Les femmes de sa vie
Khadija Sow, sa première épouse, est la mère de cinq de ses enfants. Elle est morte après lui, en 2006. Félix Houphouët-Boigny se sépare d’elle en 1951, après que, à l’occasion d’un voyage en France, il a rencontré Marie-Thérèse Brou, que l’on surnommera ensuite la « Jackie Kennedy ivoirienne ». Leur mariage civil est célébré en 1952, mais ce n’est que le 9 mai 1980, la veille de la visite du pape Jean-Paul II en Côte d’Ivoire, que les époux s’uniront religieusement.

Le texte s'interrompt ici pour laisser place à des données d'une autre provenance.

Definition safeInputMetadataKeys : list string :=
  ["content_redacted"; "content_digest"; "content_digest_sha256"; "content_bytes"; "content_type";
   "input_redacted"; "input_digest_sha256"; "input_bytes"; "input_content_type";
   "encrypted_input_ref"; "encrypted_input_ref_id"; "purpose"; "key_version"; "created_at";
   "expires_at"; "safe_summary"; "sensitive_fields_redacted"; "redaction_policy_version"].

Fixpoint dash_to_underscore (s : string) : string :=
  match s with
  | "" => ""
  | String a s' => String (if bool_decide (a = "-"%char) then "_"%char else a) (dash_to_underscore s')
  end.

Definition normalizeInputKey (key : string) : string := dash_to_underscore (ToLower (TrimSpace key)).

Definition inputKeySensitive (normalized : string) : bool :=
  existsb (λ pattern, Contains normalized (normalizeInputKey pattern)) sensitiveInputKeyPatterns.

Definition inputKeySafe (normalized : string) : bool := bool_decide (normalized ∈ safeInputMetadataKeys).

(** The third and second byte of a drive path. *)
Definition drive_path (s : string) : bool :=
  match s with
  | String _ (String b (String c _)) =>
    bool_decide (b = ":"%char) && (bool_decide (c = bsl) || bool_decide (c = "/"%char))
  | _ => false
  end.

Definition looksLikePrivatePath (value : string) : bool :=
  let trimmed := TrimSpace value in
  HasPrefix trimmed "/" || HasPrefix trimmed "~/" || HasPrefix trimmed (String bsl (str1 bsl)) ||
  drive_path trimmed.

Section Redaction.
Context `{Ext} `{MapRange}.

Definition valueToInputString (v : jv) : string :=
  match v with JStr s => s | _ => any_text v end.

Definition sha256InputBytes (value : string) : string := sha256_hex value.

(** The replacer of [redactInlineInputAuth]: [skip] bytes of a match are left. *)
Fixpoint replace_auth (skip : nat) (s : string) : string :=
  match s with
  | "" => ""
  | String a s' =>
    match skip with
    | S k => replace_auth k s'
    | O =>
      if HasPrefix s "Bearer " then "[redacted-auth] " +:+ replace_auth 6 s'
      else if HasPrefix s "Basic " then "[redacted-auth] " +:+ replace_auth 5 s'
      else String a (replace_auth 0 s')
    end
  end.
Definition redactInlineInputAuth (value : string) : string := replace_auth 0 value.

Definition safeURLContainsSensitiveMaterial (raw : string) : bool :=
  match url_Parse (TrimSpace raw) with
  | Some u => nonempty (url_Scheme u) && nonempty (url_Host u) && (nonempty (url_RawQuery u) || url_has_User u)
  | None => false
  end.

Definition inputRedactedEnvelope (value : jv) (reason : string) : jv :=
  let raw := valueToInputString value in
  mk_obj [("input_redacted", JBool true); ("safe_summary", JStr reason);
          ("input_digest_sha256", JStr (sha256InputBytes raw));
          ("input_bytes", JNum (itoa (Z.of_nat (slen raw))));
          ("sensitive_fields_redacted", mk_strings [reason]);
          ("redaction_policy_version", JStr inputRedactionPolicyVersion)].

Definition inputRedactedJSON (reason raw : string) : string :=
  any_text (mk_obj [("input_redacted", JBool true); ("safe_summary", JStr reason);
    ("input_digest_sha256", JStr (sha256InputBytes raw)); ("input_bytes", JNum (itoa (Z.of_nat (slen raw))));
    ("sensitive_fields_redacted", mk_strings ["task_definition"]);
    ("redaction_policy_version", JStr inputRedactionPolicyVersion)]).

Definition obj_add (k : string) (v : jv) (o : jv) : jv :=
  match o with JObj l => JObj (filter (λ kv, kv.1 ≠ k) l ++ [(k, ("", v))]) | _ => o end.

Definition safePathEnvelope (path : string) : jv :=
  let trimmed := TrimSpace path in
  obj_add "safe_path_digest" (JStr (sha256InputBytes trimmed))
    (inputRedactedEnvelope (JStr trimmed) "private_path").

Definition safeURLForPersistence (raw : string) : jv :=
  let trimmed := TrimSpace raw in
  if negb (nonempty trimmed) then JStr ""
  else match url_Parse trimmed with
  | Some u =>
    if negb (nonempty (url_Scheme u)) || negb (nonempty (url_Host u)) then JStr (redactInlineInputAuth trimmed)
    else
      mk_obj ([("safe_url", JStr (url_Scheme u +:+ "://" +:+ url_Host u +:+ url_EscapedPath u));
               ("safe_host", JStr (url_Hostname u));
               ("redaction_policy_version", JStr inputRedactionPolicyVersion)]
        ++ if nonempty (url_RawQuery u) || url_has_User u then
             [("input_redacted", JBool true); ("input_digest_sha256", JStr (sha256InputBytes trimmed));
              ("input_bytes", JNum (itoa (Z.of_nat (slen trimmed))));
              ("sensitive_fields_redacted", mk_strings ["url_query_or_credentials"])]
           else [])
  | None => JStr (redactInlineInputAuth trimmed)
  end.

(** ** The header map

    [protectHeaders] and [safeHeaderMetadata] fill a map whose
    ["sensitive_fields_redacted"] entry starts as a [[]string] that the loop
    appends to through a type assertion: the assertion panics once a header of
    that very name has replaced the entry. *)

Inductive header_value := HStrings (l : list string) | HValue (v : jv).

Definition header_jv (h : header_value) : jv :=
  match h with HStrings l => mk_strings l | HValue v => v end.

Definition headers_start (version : string) : gmap string header_value :=
  {[ "input_redacted" := HValue (JBool true); "sensitive_fields_redacted" := HStrings [];
     "redaction_policy_version" := HValue (JStr version) ]}.

(** [out["sensitive_fields_redacted"] = append(out[...].([]string), key)]. *)
Definition note_sensitive (key : string) (out : gmap string header_value)
    : option (gmap string header_value) :=
  match out !! "sensitive_fields_redacted" with
  | Some (HStrings l) => Some (<["sensitive_fields_redacted" := HStrings (l ++ [key])]> out)
  | _ => None
  end.

Definition headers_value (out : gmap string header_value) : jv :=
  mk_obj ((λ kv, (kv.1, header_jv kv.2)) <$> map_to_list out).

Definition allowed_header (normalized : string) : bool :=
  bool_decide (normalized ∈ ["content_type"; "content_length"; "etag"; "last_modified"; "cache_control";
                              "x_request_id"; "x_correlation_id"]).

Fixpoint assoc {A} (k : string) (l : list (string * A)) : option A :=
  match l with
  | [] => None
  | (k', a) :: l => if bool_decide (k = k') then Some a else assoc k l
  end.

(** One header of [safeHeaderMetadata]; [clean] is its sanitized value, [None]
    if sanitizing it panics. *)
Definition safe_header (key : string) (child : jv) (clean : option jv) (out : gmap string header_value)
    : option (gmap string header_value) :=
  let normalized := normalizeInputKey key in
  if inputKeySensitive normalized then
    note_sensitive key (<[key := HValue (inputRedactedEnvelope child "sensitive_header")]> out)
  else if allowed_header normalized then c ← clean; Some (<[key := HValue c]> out)
  else Some (<[key := HValue (inputRedactedEnvelope child "non_allowlisted_header")]> out).

Fixpoint safe_headers_loop (keys : list string) (members : list (string * (jv * option jv)))
    (out : gmap string header_value) : option (gmap string header_value) :=
  match keys with
  | [] => Some out
  | k :: keys =>
    match assoc k members with
    | Some (child, clean) => out ← safe_header k child clean out; safe_headers_loop keys members out
    | None => safe_headers_loop keys members out
    end
  end.

(** The headers, each with its value and its sanitized value. *)
Definition safeHeaderMetadata (headers : list (string * (jv * option jv))) : option jv :=
  out ← safe_headers_loop (range_keys (headers.*1)) headers (headers_start inputRedactionPolicyVersion);
  Some (headers_value out).

(** All values, or [None] if one is missing. *)
Fixpoint all_some {A} (l : list (option A)) : option (list A) :=
  match l with
  | [] => Some []
  | x :: l => a ← x; r ← all_some l; Some (a :: r)
  end.

(** The sanitized value of one member; [clean] is its child sanitized, and
    [headers] the child's own members, each with its sanitized value. *)
Definition sanitize_member (key : string) (child : jv) (clean : option jv)
    (headers : list (string * (jv * option jv))) : option jv :=
  let normalized := normalizeInputKey key in
  if inputKeySafe normalized then clean
  else if inputKeySensitive normalized then Some (inputRedactedEnvelope child "sensitive_input")
  else if bool_decide (normalized = "path") && looksLikePrivatePath (valueToInputString child)
  then Some (safePathEnvelope (valueToInputString child))
  else if bool_decide (normalized = "url") then Some (safeURLForPersistence (valueToInputString child))
  else if bool_decide (normalized = "headers") then
    match child with
    | JObj _ => safeHeaderMetadata headers
    | _ => Some (inputRedactedEnvelope child "headers")
    end
  else clean.
(** An object that is no reference is rehydrated member by member. *)
Lemma yields_obj (vs rs : list (string * jv)) :
  NoDup (vs.*1) → inputRefMetadata ((λ kv, (kv.1, ("", kv.2))) <$> vs) = None →
  Forall2 (λ a b : string * jv, yields a.2 b.2 ∧ b.1 = a.1) vs rs → yields (mk_obj vs) (mk_obj rs).
Proof.
  intros Hnd Hmeta HF w. unfold mk_obj. cbn [rehydrateInputRefValue]. rewrite Hmeta.
  set (l := (λ kv : string * jv, (kv.1, ("", kv.2))) <$> vs).
  set (members := List.map (λ kv, (kv.1, rehydrateInputRefValue resolver kv.2.2)) l).
  assert (Hl : l.*1 = vs.*1).
  { unfold l. clear. induction vs as [|kv vs IH]; [done|]. cbn in *. by rewrite IH. }
  assert (Hmem : ∀ k m, assoc k members = Some m → ∃ v, (k, v) ∈ vs ∧ m = rehydrateInputRefValue resolver v).
  { intros k m. unfold members. rewrite (assoc_map (λ kv, rehydrateInputRefValue resolver kv.2.2)).
    destruct (assoc k l) as [n|] eqn:Ha; [|done]. intros [= <-]. exists n.2. split; [|done].
    apply assoc_Some_elem in Ha. unfold l in Ha. apply list_elem_of_fmap in Ha as ([k' v] & [= -> ->] & Hin). done. }
  destruct (st_range_pure (range_keys (l.*1)) members) with (out := (∅ : gmap string jv))
    as (out' & Hrun & Hout).
  { intros k m (v & Hin & ->)%Hmem. apply list_elem_of_lookup in Hin as [i Hi].
    destruct (Forall2_lookup_l _ _ _ _ _ HF Hi) as (r & _ & Hy & _). exists r.2. exact Hy. }
  unfold bind_err at 1, mbind, ST_bind. rewrite Hrun.
  cbn [mret ST_ret]. do 2 f_equal. unfold collect. f_equal.
  assert (Hall : ∀ i a b, vs !! i = Some a → rs !! i = Some b → out' !! a.1 = Some b.2 ∧ b.1 = a.1).
  { intros i [k v] b Hi Hb. destruct (Forall2_lookup_lr _ _ _ _ _ _ HF Hi Hb) as [Hy Hk]. split; [|done].
    destruct (Hout k) as [Hin _]. destruct (Hin) with (m := rehydrateInputRefValue resolver v) as (r & Hr & Hr').
    - rewrite range_keys_perm, Hl. apply list_elem_of_fmap. exists (k, v). split; [done|]. by eapply list_elem_of_lookup_2.
    - unfold members. rewrite (assoc_map (λ kv, rehydrateInputRefValue resolver kv.2.2)).
      rewrite (assoc_elem k l ("", v)); [done|by rewrite Hl|]. unfold l. apply list_elem_of_fmap.
      exists (k, v). split; [done|]. by eapply list_elem_of_lookup_2.
    - cbn. rewrite Hr. f_equal. specialize (Hr' w). specialize (Hy w). cbn in Hy. congruence. }
  clear Hrun Hmem Hout Hmeta Hl members Hnd. unfold l. clear l. revert rs HF Hall.
  induction vs as [|a vs IH]; intros rs HF Hall.
  - by apply Forall2_nil_inv_l in HF as ->.
  - apply Forall2_cons_inv_l in HF as (b & rs' & _ & HF & ->).
    destruct (Hall 0%nat a b) as [Ho Hk]; [done..|].
    cbn [fmap list_fmap omap list_omap fst snd]. rewrite Ho. cbn [fmap option_fmap option_map].
    f_equal; [by rewrite Hk|]. apply IH; [done|]. intros i x y Hx Hy. by apply (Hall (S i)).
Qed.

Au début des années 1980, Félix Houphouët-Boigny se lie avec Binetou Hampâté Bâ, la fille de l’écrivain malien Amadou Hampâté Bâ, mais celle-ci s’éteint peu de temps après. En 1984, il rencontre Isabelle Grunitzky. Surnommée La Paix, la fille de Nicolas Grunitzky, le deuxième président du Togo, restera omniprésente jusqu’à la mort d’Houphouët-Boigny, en 1993.
Ses enfants
Félix Houphouët-Boigny a eu cinq enfants avec sa première épouse. L’aîné, Félix, est mort à Bouaké alors qu’il avait une dizaine d’années. Venaient ensuite Augustin et François, décédés respectivement en 2015 et en 2011. Guillaume – le seul à avoir travaillé – vit toujours en Côte d’Ivoire. Marie, la plus jeune, est rentière et réside à Paris. Le président ivoirien a également eu une fille hors mariage, Florence, décédée en 2007, et il avait adopté Hélène, qui, après avoir vécu à Paris, s’est installée à Bruxelles.
Le Pdci-Rda
C’est le parti créé par le père fondateur de la nation Feu Félix Houphouët-Boigny en 1946, le Parti démocratique de Côte d’Ivoire (Pdci-Rda). C’est un parti politique ivoirien fondé à la suite du Syndicat agricole africain. Il avait pour objectif essentiel « l’émancipation du peuple noir ». Il est le parti unique depuis l’indépendance en 1960 jusqu’en 1990, dirigé par le président Houphouët-Boigny. Il reste au pouvoir après les premières élections multipartites, organisées en 1990. Après sa mort, Félix Houphouët-Boigny, est remplacé par Henri Konan Bédié en 1993. Ce parti, le tout premier et le plus grand en Côte d’Ivoire compte beaucoup parmi l’héritage du père fondateur de la nation ivoirienne, feu Félix Houphouët-Boigny.